If all dependencies are built with CUDA support, the inference time inside classification stage is usually below 10 ms on a 1080 Ti GPU. The weights of the model are stored in under 100 KB.
This classifier requires a set of dependencies. To install them in the cleanest way possible, I suggest using the scripts I provided:
# If conda is not installed
chmod +x ./install_miniconda3.sh
./install_miniconda3.sh
# This creates a conda environment 'eyeglasses' and installs all dependencies
# inside (assuming CUDA 10.0 is supported). If conda doesn't run, you should
# correct the path $HOME/miniconda3/etc/profile.d/conda.sh in the script
# to match your actual conda location. These lines are going to be slow
# on cudatoolkit-dev stage
chmod +x ./bootstrap_conda_env.sh
./bootstrap_conda_env.sh
conda activate eyeglasses
# Download dlib models
chmod +x ./download_dlib_models.sh
./download_dlib_models.sh
Prepared data can be downloaded from Google Drive.

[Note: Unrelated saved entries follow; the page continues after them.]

(* ===== verification/ConfigFile.v ===== *)
(** The configuration file ([logmoko_config_file.c]): the line-based parser with
    its fixed-size tables, its application to the registry, and [lmk_init] /
    [lmk_init_from_file] with the automatic configuration. *)
From S2P Require Import Prelude Types Format FileHandler SyslogHandler Registry.
Local Open Scope Z_scope.

Abbreviation text := (list ascii).

(** ** Limits *)

Definition LMK_CFG_MAX_LISTENERS : nat := 16.
Definition LMK_CFG_MAX_HANDLERS : nat := 32.
Definition LMK_CFG_MAX_LOGGERS : nat := 64.
Definition LMK_CFG_MAX_HANDLERS_PER_LOGGER : nat := 16.
Definition LMK_CFG_LINE_MAX : nat := 512.

(** ** The tables *)

Record lmk_cfg_listener := mk_cfg_listener { cl_host : text; cl_port : Z }.

Record lmk_cfg_handler := mk_cfg_handler {
  ch_name : text;
  ch_type : Z;
  ch_level : Z;
  ch_filename : text;
  ch_listeners : list lmk_cfg_listener;
  ch_max_file_size : Z;
  ch_max_backup_files : Z;
  ch_format : text;
  ch_ident : text;
  ch_facility : text;
  ch_psk : text
}.

Record lmk_cfg_logger := mk_cfg_logger {
  lg_name : text;
  lg_level : Z;
  lg_handler_names : list text
}.

Record lmk_cfg := mk_cfg {
  cf_log_buffer_size : Z;
  cf_ring_buffer_size : Z;
  cf_handlers : list lmk_cfg_handler;
  cf_loggers : list lmk_cfg_logger
}.

Definition cfg_start : lmk_cfg := mk_cfg 0 0 [] [].

(** ** String helpers *)

(** [lmk_cfg_trim]. *)
Definition lmk_cfg_trim (s : text) : text :=
  match skip_spaces s with
  | [] => []
  | s' => rev (skip_spaces (rev s'))
  end.

(** [strchr]: the text before and after the first occurrence. *)
Fixpoint split_at (c : ascii) (s : text) : option (text * text) :=
  match s with
  | [] => None
  | d :: s' => if Ascii.eqb d c then Some ([], s') else
      match split_at c s' with Some (a, b) => Some (d :: a, b) | None => None end
  end.

(** [strrchr]: the text before and after the last occurrence. *)
Definition split_at_last (c : ascii) (s : text) : option (text * text) :=
  match split_at c (rev s) with Some (a, b) => Some (rev b, rev a) | None => None end.

(** [strcasecmp] and [strncasecmp] with a literal. *)
Definition is_word (s : text) (w : string) : bool := bool_decide (map tolower s = map tolower (chars w)).
Definition has_prefix (s : text) (w : string) : bool := is_word (take (length (chars w)) s) w.

(** [strncpy(dst, src, sizeof(dst) - 1)] into a zeroed array of [size] bytes. *)
Definition copy_str (size : nat) (s : text) : text := take (size - 1) s.

(** The tokens of [strtok_r(val, ",", ...)]. *)
Fixpoint tokens (cur : text) (s : text) : list text :=
  match s with
  | [] => match cur with [] => [] | _ => [rev cur] end
  | c :: s' =>
      if Ascii.eqb c ","%char
      then match cur with [] => tokens [] s' | _ => rev cur :: tokens [] s' end
      else tokens (c :: cur) s'
  end.

Definition lmk_cfg_parse_level (s : text) : Z :=
  if is_word s "trace" then LMK_LOG_LEVEL_TRACE
  else if is_word s "debug" then LMK_LOG_LEVEL_DEBUG
  else if is_word s "info" then LMK_LOG_LEVEL_INFO
  else if is_word s "warn" then LMK_LOG_LEVEL_WARN
  else if is_word s "error" then LMK_LOG_LEVEL_ERROR
  else if is_word s "off" then LMK_LOG_LEVEL_OFF
  else -1.

(** ** The parser *)

Inductive section := LMK_SEC_NONE | LMK_SEC_GLOBAL | LMK_SEC_HANDLER | LMK_SEC_LOGGER.

(** The parser's local variables; [cur_handler] and [cur_logger] are the indices
    of the entries they point to. *)
Record parse_state := mk_parse_state {
  ps_cfg : lmk_cfg;
  ps_section : section;
  ps_cur_handler : option nat;
  ps_cur_logger : option nat
}.

Definition set_handlers (cfg : lmk_cfg) (hs : list lmk_cfg_handler) : lmk_cfg :=
  mk_cfg (cf_log_buffer_size cfg) (cf_ring_buffer_size cfg) hs (cf_loggers cfg).

Definition set_loggers (cfg : lmk_cfg) (ls : list lmk_cfg_logger) : lmk_cfg :=
  mk_cfg (cf_log_buffer_size cfg) (cf_ring_buffer_size cfg) (cf_handlers cfg) ls.

Definition new_handler (hname : text) : lmk_cfg_handler :=
  mk_cfg_handler (copy_str 64 hname) (-1) (-1) [] [] 0 0 [] [] [] [].

Definition new_logger (lname : text) : lmk_cfg_logger := mk_cfg_logger (copy_str 64 lname) (-1) [].

(** A line that starts with ['[']. *)
Definition parse_section (s : text) (st : parse_state) : parse_state :=
  match split_at "]"%char s with
  | None => st
  | Some (before, _) =>
      let sec_name := lmk_cfg_trim (drop 1 before) in
      let cfg := ps_cfg st in
      if is_word sec_name "global" then mk_parse_state cfg LMK_SEC_GLOBAL None None
      else if has_prefix sec_name "handler:" then
        let hname := lmk_cfg_trim (drop 8 sec_name) in
        if bool_decide (hname <> []) && (length (cf_handlers cfg) <? LMK_CFG_MAX_HANDLERS)%nat
        then mk_parse_state (set_handlers cfg (cf_handlers cfg ++ [new_handler hname])) LMK_SEC_HANDLER
               (Some (length (cf_handlers cfg))) None
        else mk_parse_state cfg LMK_SEC_HANDLER None None
      else if has_prefix sec_name "logger:" then
        let lname := lmk_cfg_trim (drop 7 sec_name) in
        if bool_decide (lname <> []) && (length (cf_loggers cfg) <? LMK_CFG_MAX_LOGGERS)%nat
        then mk_parse_state (set_loggers cfg (cf_loggers cfg ++ [new_logger lname])) LMK_SEC_LOGGER
               None (Some (length (cf_loggers cfg)))
        else mk_parse_state cfg LMK_SEC_LOGGER None None
      else mk_parse_state cfg LMK_SEC_NONE None None
  end.

(** [listener = host:port]. *)
Definition parse_listener (val : text) (h : lmk_cfg_handler) : lmk_cfg_handler :=
  if (length (ch_listeners h) <? LMK_CFG_MAX_LISTENERS)%nat then
    match split_at_last ":"%char val with
    | None => h
    | Some (host, port) =>
        mk_cfg_handler (ch_name h) (ch_type h) (ch_level h) (ch_filename h)
          (ch_listeners h ++ [mk_cfg_listener (copy_str 64 host) (atoi port)])
          (ch_max_file_size h) (ch_max_backup_files h) (ch_format h) (ch_ident h) (ch_facility h) (ch_psk h)
    end
  else h.

(** A [key = value] line of a handler section. *)
Definition parse_handler_key (key val : text) (h : lmk_cfg_handler) : lmk_cfg_handler :=
  let '(mk_cfg_handler name type level filename listeners max_file_size max_backup_files format ident
    facility psk) := h in
  if is_word key "type" then
    let type :=
      if is_word val "console" then LMK_LOG_HANDLER_TYPE_CONSOLE
      else if is_word val "file" then LMK_LOG_HANDLER_TYPE_FILE
      else if is_word val "socket" then LMK_LOG_HANDLER_TYPE_SOCKET
      else if is_word val "syslog" then LMK_LOG_HANDLER_TYPE_SYSLOG
      else type in
    mk_cfg_handler name type level filename listeners max_file_size max_backup_files format ident facility psk
  else if is_word key "level" then
    mk_cfg_handler name type (lmk_cfg_parse_level val) filename listeners max_file_size max_backup_files
      format ident facility psk
  else if is_word key "filename" then
    mk_cfg_handler name type level (copy_str 256 val) listeners max_file_size max_backup_files
      format ident facility psk
  else if is_word key "ident" then
    mk_cfg_handler name type level filename listeners max_file_size max_backup_files
      format (copy_str 64 val) facility psk
  else if is_word key "facility" then
    mk_cfg_handler name type level filename listeners max_file_size max_backup_files
      format ident (copy_str 32 val) psk
  else if is_word key "format" then
    mk_cfg_handler name type level filename listeners max_file_size max_backup_files
      (copy_str 32 val) ident facility psk
  else if is_word key "max_file_size" then
    mk_cfg_handler name type level filename listeners (atol val) max_backup_files format ident facility psk
  else if is_word key "max_backup_files" then
    mk_cfg_handler name type level filename listeners max_file_size (atoi val) format ident facility psk
  else if is_word key "psk" then
    mk_cfg_handler name type level filename listeners max_file_size max_backup_files
      format ident facility (copy_str 256 val)
  else if is_word key "listener" then parse_listener val h
  else h.

(** The token loop of [handlers = a, b, ...]. *)
Fixpoint add_handler_names (toks names : list text) : list text :=
  match toks with
  | [] => names
  | tok :: toks' =>
      if (length names <? LMK_CFG_MAX_HANDLERS_PER_LOGGER)%nat then
        let hname := lmk_cfg_trim tok in
        add_handler_names toks' (if bool_decide (hname <> []) then names ++ [copy_str 64 hname] else names)
      else names
  end.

Unpack the zip file and overwrite the data folder.
python infer.py -i <Directory with input images> -d <Device as in torch.to(), default is 'cuda'> --face-detector mmod_human_face_detector.dat --shape-predictor shape_predictor_68_face_landmarks.dat
or, to see average elapsed time per photo (overall and in classifier):
python infer.py --time True -i <Directory with input images> -d <Device as in torch.to(), default is 'cuda'> --face-detector mmod_human_face_detector.dat --shape-predictor shape_predictor_68_face_landmarks.dat
Assuming you have all data in place, just run
python train_best_classifier.py
Don't miss out on camera_demo.py! Just open it with Python and it should pop up a window telling if you're wearing eyeglasses. If you have CUDA enabled on your desktop, it will even happen at decent speed (although still not optimal because of lots of array copies). It also may require opencv-python-headless. Here is a small GIF using a CPU:
- Input image is scaled to 256 pixels by the smaller side, conserving the aspect ratio
- Face is detected on the photo using
dlib's CNN face detector- if the detector sees no faces, it returns an array of
np.nan's.
- if the detector sees no faces, it returns an array of
- Pose is estimated using
dlib's implementation of the paper «One Millisecond Face Alignment with an Ensemble of Regression Trees» by Vahid Kazemi and Josephine Sullivan, CVPR 2014, trained on the iBUG 300-W face landmark dataset - Face is aligned into a square shape using a face aligner utility from
imutils - A convolutional neural network from
ml_glasses/model.pyis applied to get the prediction
Average inference time using dlib built with CUDA support is under 50 ms per image for all of the stages above, excluding decoding.
- Downloaded the MeGlass dataset and wrote an appropriate PyTorch's DataLoader.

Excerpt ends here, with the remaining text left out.